Oggetti dalla morfologia libera, non classificabile, che mettono da parte le certezze funzionaliste per recuperare il senso sorgivo del design, espresso in flussi generativi aperti e proteiformi

Il progetto vive di ragione e sentimento. Come un’energia che sgorga dalle profondità della memoria, sia personale che culturale, la creatività attinge da antiche stratificazioni sepolte dal tempo e dalla vita, che tornano utilizzabili nel momento in cui una stimolazione contingente (alcuni la chiamano 'ispirazione') le riaccende.

L’onda produttrice che ne scaturisce è potente, generosa, subito incanalata in una forma ben definita. Fare design vuol dire bilanciare questa spinta creatrice originaria con la vigilanza della razionalità, in una sorta di tiro alla fune tra controllo e liberazione, in cui minore è il ruolo della ragione, maggiore è la prodigalità della creazione.

Proprio questo è il caso di una recente tendenza nel mondo design che, innestandosi su un filone risalente all’Art Nouveau e a Gaudí, e poi alle morfologie biologiste di Carlo Mollino e agli Animali Domestici di Andrea Branzi, approda oggi a un linguaggio ‘informale’ nel senso letterale del termine, dando vita a corpi oggettuali in cui pulsa ancora calda l’energia progettuale primigenia.

Ne sono esempi la lampada Womb di Jan Ernst, sia in versione da tavolo che applique, e le sedute modulari Flowers di Olga Engel, parte della collezione Unspoken Duality per Mia Karlova Galerie, o ancora le forme sinusoidali del flagship store di ToSummer a Pechino che F.O.G. Architecture ha disegnato come l’acqua scolpisce la roccia.

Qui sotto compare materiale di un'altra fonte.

(* ===== verification/Capability.v ===== *)
(** * capability.c: process capabilities

    The capability fields of the process table, the counters and the audit
    ring of the capability manager.  Capability sets are 32-bit masks; a
    process is looked up by pid among the entries that are in use, the first
    match wins.  [myproc()] is the index [cs_cur]. *)

From S2P Require Import Prelude.

Definition CAP_SETFCAP : Z := 17.
Definition CAP_STORAGE_READ : Z := 26.
Definition CAP_NETWORK : Z := 28.
Definition CAP_MAX : Z := 32.
Definition CAP_EFFECTIVE : Z := 0.
Definition CAP_PERMITTED : Z := 1.
Definition CAP_INHERITABLE : Z := 2.
Definition CAP_BOUNDING : Z := 3.
Definition MAX_CAP_AUDIT : Z := 64.

(** ** State *)

(** The fields of [struct proc] that capability.c uses. *)
Record cproc := CProc {
  cp_pid : Z;
  cp_used : bool;                       (* state != UNUSED *)
  cp_uid : Z;
  cp_eff : Z;
  cp_perm : Z;
  cp_inh : Z;
  cp_bnd : Z;
}.
#[export] Instance cproc_fields : Fields cproc := λ p,
  CProc (cp_pid p) (cp_used p) (cp_uid p) (cp_eff p) (cp_perm p) (cp_inh p) (cp_bnd p).

Record cap_audit := CapAudit { au_pid : Z; au_cap : Z; au_granted : bool; au_time : Z }.

Record capst := CapSt {
  cs_procs : list cproc;
  cs_cur : nat;
  cs_ticks : Z;
  cs_default_caps : Z;
  cs_root_caps : Z;
  cs_checks : Z;
  cs_granted : Z;
  cs_denied : Z;
  cs_audit : list cap_audit;
  cs_idx : Z;
}.
#[export] Instance capst_fields : Fields capst := λ s,
  CapSt (cs_procs s) (cs_cur s) (cs_ticks s) (cs_default_caps s) (cs_root_caps s)
    (cs_checks s) (cs_granted s) (cs_denied s) (cs_audit s) (cs_idx s).

Definition bit (cap : Z) : Z := Z.shiftl 1 cap.

Definition capability_init (s : capst) : capst :=
  s <| cs_default_caps := Z.lor (bit CAP_STORAGE_READ) (bit CAP_NETWORK) |>
    <| cs_root_caps := 0xFFFFFFFF |>
    <| cs_checks := 0 |> <| cs_granted := 0 |> <| cs_denied := 0 |>
    <| cs_audit := replicate (Z.to_nat MAX_CAP_AUDIT) (CapAudit 0 0 false 0) |>.

Definition find_proc (pid : Z) (ps : list cproc) : option nat :=
  findi (λ p, (cp_pid p =? pid) && cp_used p) ps.

Definition proc_at (s : capst) (i : nat) : cproc := default (CProc 0 false 0 0 0 0 0) (cs_procs s !! i).

(** ** Checks *)

Definition has_cap (p : cproc) (cap : Z) : bool :=
  if cp_uid p =? 0 then true else negb (Z.land (cp_eff p) (bit cap) =? 0).

Definition record_check (pid cap : Z) (granted : bool) (s : capst) : capst :=
  let s := s <| cs_checks ::= λ n, u64 (n + 1) |> in
  let s := if granted then s <| cs_granted ::= λ n, u64 (n + 1) |> else s <| cs_denied ::= λ n, u64 (n + 1) |> in
  s <| cs_audit ::= <[Z.to_nat (cs_idx s mod MAX_CAP_AUDIT) := CapAudit pid cap granted (cs_ticks s)]> |>
    <| cs_idx ::= λ n, n + 1 |>.

Definition cap_check (pid cap : Z) : ST capst bool :=
  if (cap <? 0) || (CAP_MAX <=? cap) then mret false
  else
    s ← get;
    let granted := match find_proc pid (cs_procs s) with
                   | Some i => has_cap (proc_at s i) cap
                   | None => false
                   end in
    _ ← modify (record_check pid cap granted);
    mret granted.

Definition cap_capable (cap : Z) : ST capst bool :=
  s ← get; cap_check (cp_pid (proc_at s (cs_cur s))) cap.

(** ** Updates *)

Definition set_caps (cap_type caps : Z) (p : cproc) : cproc :=
  if cap_type =? CAP_EFFECTIVE then p <| cp_eff := Z.land caps (cp_perm p) |>
  else if cap_type =? CAP_PERMITTED then p <| cp_perm := Z.land caps (cp_bnd p) |>
  else if cap_type =? CAP_INHERITABLE then p <| cp_inh := caps |>
  else p <| cp_bnd ::= λ b, Z.land b caps |>.

Definition cap_set (pid cap_type caps : Z) : ST capst Z :=
  if (cap_type <? 0) || (CAP_BOUNDING <? cap_type) then mret (-1)
  else
    s ← get;
    ok ← (if cp_uid (proc_at s (cs_cur s)) =? 0 then mret true else cap_capable CAP_SETFCAP);
    if negb ok then mret (-1)
    else
      s ← get;
      match find_proc pid (cs_procs s) with
      | Some i => _ ← modify (λ s, s <| cs_procs ::= alter (set_caps cap_type caps) i |>); mret 0
      | None => mret (-1)
      end.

Da questo punto di vista, non è un caso che un oggetto-scultura come Hop Step di Aldo Bakker appaia difficilmente classificabile nelle tipologie standard, squagliate e fuse in questa presenza oggettuale dall’aspetto ‘alieno’ che sembra frutto di natura e artificio allo stesso tempo, incredibilmente simile in ciò alle rocce marziane che le sonde della Nasa ci stanno mostrando sempre più di frequente.

Di fatto, questo del design liberato dalla forma è un filone antico e mai sopito nella cultura del progetto, pulsione primaria della creatività intercettata nel momento in cui fuoriesce dalla linea di faglia che separa (e perciò unisce) il continente dell’arte e quello del design.

Lo testimonia un’installazione come Floating Towers di Cristián Mohaded per Sarah Myerscough Gallery, o come la collezione di oggetti in legno e acrilico Volax del duo greco Objects of Common Interest per Carwan Gallery.

Il fatto che ci si trovi qui a cavallo fra produzione ‘libera’ e ‘vincolata’ non è un caso ma dipende dalla natura ibrida, esuberante, riottosa a qualsiasi ingabbiamento di questa energia primigenia.

Certo, non è facile immaginare forme non-forme come queste, letteralmente non ‘pre-vedibili’ e quindi, in un certo senso, non ‘pro-gettabili’.

Ma è appunto questo il ruolo del filone informale nella cultura del progetto, un ruolo paragonabile a quello del cuore nell’organismo, che batte senza ragione e controllo alimentando la vita che ci abita.

E che tale riferimento al senso della corporeità sia più di una metafora lo dimostra un brand come Dame Products, fondato da Alexandra Fine con la missione di colmare il ‘pleasure gap’ che ancora stigmatizza il piacere sessuale femminile rispetto a quello maschile attraverso oggetti ad elevato contenuto estetico e culturale.

Questo alimentato dall’energia originaria del progetto è di fatto un design fetale, rigoglioso, ormonale, da preservare tanto più oggi che, assediati da strumenti freddi e luccicanti, rischiamo di perdere di vista la frattura originaria da cui il magma genetico del progetto sgorga come vita dal solco sorgivo che segna il corpo della donna e, quindi, dell’umanità.